Work request: Give again, word for word, every line in the entries below from the line with "split_words EmptyString (toLowerCase text)." up to and including the line with "(ws : list string) : gmap", and no other line.

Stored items
————————

(** * foodie-server: the restaurants service and its keyword index

    A shallow embedding of [src/restaurants/restaurants.service.ts]:
    the [RestaurantsService] methods are functions in a small monad that
    threads the two TypeORM repositories, the trace of repository calls
    and the storage faults, and that can throw (a rejected promise).

    The keyword index of a restaurant is a JavaScript object used as a
    map from word to count; it is a [gmap string Z] here. *)

From Stdlib Require Import ZArith Ascii String List.
From stdpp Require Import base decidable option list gmap strings fin_maps.

Open Scope string_scope.
Open Scope list_scope.
Open Scope Z_scope.

(** ** Tokenisation *)

Module Tokens.

(** Modelled from the spec: the tokenizer is part of
    [extractAndCountKeywords] ([src/helpers/util], not among the
    sources).  Section 4.1: the text is lower-cased and split on the
    characters that are not word characters, empty tokens being
    discarded.  A word character is one of the class [\w] of a
    JavaScript regular expression, [A-Za-z0-9_]; strings are strings of
    bytes, and the letters that have a lower case are the ASCII ones. *)
Definition is_word_char (c : ascii) : bool :=
  let n := N_of_ascii c in
  (((48 <=? n) && (n <=? 57)) || ((65 <=? n) && (n <=? 90))
   || ((97 <=? n) && (n <=? 122)) || (n =? 95))%N.

(** [String.prototype.toLowerCase] on the ASCII letters. *)
Definition lower_char (c : ascii) : ascii :=
  let n := N_of_ascii c in
  if ((65 <=? n) && (n <=? 90))%N then ascii_of_N (n + 32) else c.

Fixpoint toLowerCase (s : string) : string :=
  match s with
  | EmptyString => EmptyString
  | String c s' => String (lower_char c) (toLowerCase s')
  end.

Definition flush (cur : string) : list string :=
  match cur with
  | EmptyString => []
  | _ => [cur]
  end.

(** Splitting on the characters that are not word characters; [cur]
    is the word being read.  Empty pieces are discarded by [flush]. *)
Fixpoint split_words (cur s : string) : list string :=
  match s with
  | EmptyString => flush cur
  | String c s' =>
      if is_word_char c
      then split_words (cur +:+ String c EmptyString) s'
      else flush cur ++ split_words EmptyString s'
  end.

(** Modelled from the spec: the sequence of tokens of a text (section
    4.1), see [is_word_char]. *)
Definition tokenize (text : string) : list string :=
  split_words EmptyString (toLowerCase text).

End Tokens.

(** ** The keyword extractor *)

Module Extractor.
Import Tokens.

(** The value stored at a key of the index after one more occurrence
    of the word, and after one occurrence less. *)
Definition inc (o : option Z) : option Z :=
  match o with
  | Some c => Some (c + 1)
  | None => Some 1
  end.

Definition dec (o : option Z) : option Z :=
  match o with
  | Some c => if decide (c - 1 ≤ 0) then None else Some (c - 1)
  | None => None
  end.

(** Modelled from the spec: one token in add mode (section 4.1):
    "increment its count in the result map (insert with count 1 if
    absent)". *)
Definition add_word (m : gmap string Z) (w : string) : gmap string Z :=
  match m !! w with
  | Some c => <[w := c + 1]> m
  | None => <[w := 1]> m
  end.

(** Modelled from the spec: one token in subtract mode (section 4.1):
    "decrement its count, and delete the key entirely if the resulting
    count is ≤ 0"; a key that is not present is left alone. *)
Definition subtract_word (m : gmap string Z) (w : string) : gmap string Z :=
  match m !! w with
  | Some c => if decide (c - 1 ≤ 0) then delete w m else <[w := c - 1]> m
  | None => m
  end.

Definition count_words (subtract : bool) (m : gmap string Z)
    (ws : list string) : gmap string Z :=
  foldl (if subtract then subtract_word else add_word) m ws.

(** Modelled from the spec: [extractAndCountKeywords] of
    [src/helpers/util], which the service imports and which is not
    among the sources.  Section 4.1: absent or empty text returns the
    map unchanged; otherwise each token of the lower-cased text is
    added (inserted with count 1 when absent) or, when [subtract] is
    set, decremented and deleted once its count is ≤ 0, a token that
    is not a key being left alone. *)
Definition extractAndCountKeywords (existing : gmap string Z)
    (text : option string) (subtract : bool) : gmap string Z :=
  match text with
  | None => existing
  | Some EmptyString => existing
  | Some t => count_words subtract existing (tokenize t)
  end.

(** The tokens the extractor walks through for a text. *)
Definition tokens_of (text : option string) : list string :=
  match text with
  | Some t => tokenize t
  | None => []
  end.

(** A call of the extractor, as the workflows make them: the text and
    the direction. *)
Definition extract_call : Type := option string * bool.

Definition extract_all (m : gmap string Z) (calls : list extract_call)
    : gmap string Z :=
  foldl (λ acc c, extractAndCountKeywords acc c.1 c.2) m calls.

(** The invariant of the [keywords] column: every count is ≥ 1. *)
Definition counts_positive (m : gmap string Z) : Prop :=
  map_Forall (λ _ c, 1 ≤ c) m.

Fixpoint occurrences (w : string) (ws : list string) : nat :=
  match ws with
  | [] => O
  | w' :: ws' =>
      if decide (w = w') then S (occurrences w ws') else occurrences w ws'
  end.

End Extractor.

(** ** Entities and DTOs *)

Module Entities.

(** The caller identity: of [User] only [id] is read. *)
Record User := { u_id : Z }.

(** Modelled from the spec: the entity of
    [src/restaurants/entities/restaurants.entity] (not among the
    sources), with the fields of section 3.  [id] is [None] on an entity
    made by [Repository.create] that has not been saved yet; [keywords]
    is the object used as a map from word to count. *)
Record Restaurant := {
  r_id : option Z;
  r_ownerId : Z;
  r_name : string;
  r_description : option string;
  r_keywords : gmap string Z;
}.

(** Modelled from the spec: the entity of
    [src/restaurants/entities/dish.entity] (not among the sources), with
    the fields of section 3. *)
Record Dish := {
  d_id : option Z;
  d_restaurantId : Z;
  d_name : string;
  d_description : option string;
  d_price : Z;
  d_photo : option string;
}.

(** A restaurant loaded with [relations: ['dishes']]. *)
Record RestaurantWithDishes := {
  rd_restaurant : Restaurant;
  rd_dishes : list Dish;
}.

Definition set_keywords (r : Restaurant) (k : gmap string Z) : Restaurant :=
  {| r_id := r_id r; r_ownerId := r_ownerId r; r_name := r_name r;
     r_description := r_description r; r_keywords := k |}.

Definition set_restaurant_id (r : Restaurant) (i : Z) : Restaurant :=
  {| r_id := Some i; r_ownerId := r_ownerId r; r_name := r_name r;
     r_description := r_description r; r_keywords := r_keywords r |}.

Definition set_dish_id (d : Dish) (i : Z) : Dish :=
  {| d_id := Some i; d_restaurantId := d_restaurantId d; d_name := d_name d;
     d_description := d_description d; d_price := d_price d;
     d_photo := d_photo d |}.

Definition set_dish_name (d : Dish) (n : string) : Dish :=
  {| d_id := d_id d; d_restaurantId := d_restaurantId d; d_name := n;
     d_description := d_description d; d_price := d_price d;
     d_photo := d_photo d |}.

Definition set_dish_description (d : Dish) (s : string) : Dish :=
  {| d_id := d_id d; d_restaurantId := d_restaurantId d; d_name := d_name d;
     d_description := Some s; d_price := d_price d; d_photo := d_photo d |}.

Definition set_dish_price (d : Dish) (p : Z) : Dish :=
  {| d_id := d_id d; d_restaurantId := d_restaurantId d; d_name := d_name d;
     d_description := d_description d; d_price := p; d_photo := d_photo d |}.

Definition set_dish_photo (d : Dish) (p : string) : Dish :=
  {| d_id := d_id d; d_restaurantId := d_restaurantId d; d_name := d_name d;
     d_description := d_description d; d_price := d_price d;
     d_photo := Some p |}.

(** The input objects; a field that may be missing is an option. *)
Record CreateRestaurantInput := {
  cr_name : string;
  cr_description : option string;
}.

Record AddDishInput := {
  ad_name : option string;
  ad_description : option string;
  ad_photo : option string;
  ad_price : option Z;
  ad_restaurantId : option Z;
}.

Record UpdateDishInput := {
  ud_id : Z;
  ud_name : option string;
  ud_description : option string;
  ud_photo : option string;
  ud_price : option Z;
}.

Record BrowseRestaurantsInput := {
  br_limit : option Z;
  br_query : option string;
  br_offset : option Z;
}.

(** JavaScript truthiness of a possibly missing string or number:
    [Some] of the value when it is truthy. *)
Definition truthy_string (o : option string) : option string :=
  match o with
  | Some EmptyString => None
  | _ => o
  end.

Definition truthy_number (o : option Z) : option Z :=
  match o with
  | Some 0 => None
  | _ => o
  end.

(** ** Outputs *)

(** Modelled from the spec: the codes of [ERROR_NAMES]
    ([src/helpers/http-codes], not among the sources), one per error
    kind of section 7. *)
Inductive ErrorCode :=
| BAD_REQUEST | NOT_FOUND | UNAUTHORIZED | INTERNAL_SERVER_ERROR.

(** The message of a failure: the one a helper supplies when it is
    given none, a literal of the service, or the constant
    [INTERNAL_SERVER_ERROR_MESSAGE] of [src/common/common.constants]. *)
Inductive Message :=
| DefaultMessage
| Text (s : string)
| INTERNAL_SERVER_ERROR_MESSAGE.

(** The [{ ok, error, ... }] objects every method resolves to. *)
Inductive Output (A : Type) :=
| Ok (payload : A)
| Failure (code : ErrorCode) (message : Message).
Arguments Ok {A} payload.
Arguments Failure {A} code message.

————————

Solution below:
  split_words EmptyString (toLowerCase text).

End Tokens.

(** ** The keyword extractor *)

Module Extractor.
Import Tokens.

(** The value stored at a key of the index after one more occurrence
    of the word, and after one occurrence less. *)
Definition inc (o : option Z) : option Z :=
  match o with
  | Some c => Some (c + 1)
  | None => Some 1
  end.

Definition dec (o : option Z) : option Z :=
  match o with
  | Some c => if decide (c - 1 ≤ 0) then None else Some (c - 1)
  | None => None
  end.

(** Modelled from the spec: one token in add mode (section 4.1):
    "increment its count in the result map (insert with count 1 if
    absent)". *)
Definition add_word (m : gmap string Z) (w : string) : gmap string Z :=
  match m !! w with
  | Some c => <[w := c + 1]> m
  | None => <[w := 1]> m
  end.

(** Modelled from the spec: one token in subtract mode (section 4.1):
    "decrement its count, and delete the key entirely if the resulting
    count is ≤ 0"; a key that is not present is left alone. *)
Definition subtract_word (m : gmap string Z) (w : string) : gmap string Z :=
  match m !! w with
  | Some c => if decide (c - 1 ≤ 0) then delete w m else <[w := c - 1]> m
  | None => m
  end.

Definition count_words (subtract : bool) (m : gmap string Z)
    (ws : list string) : gmap string Z :=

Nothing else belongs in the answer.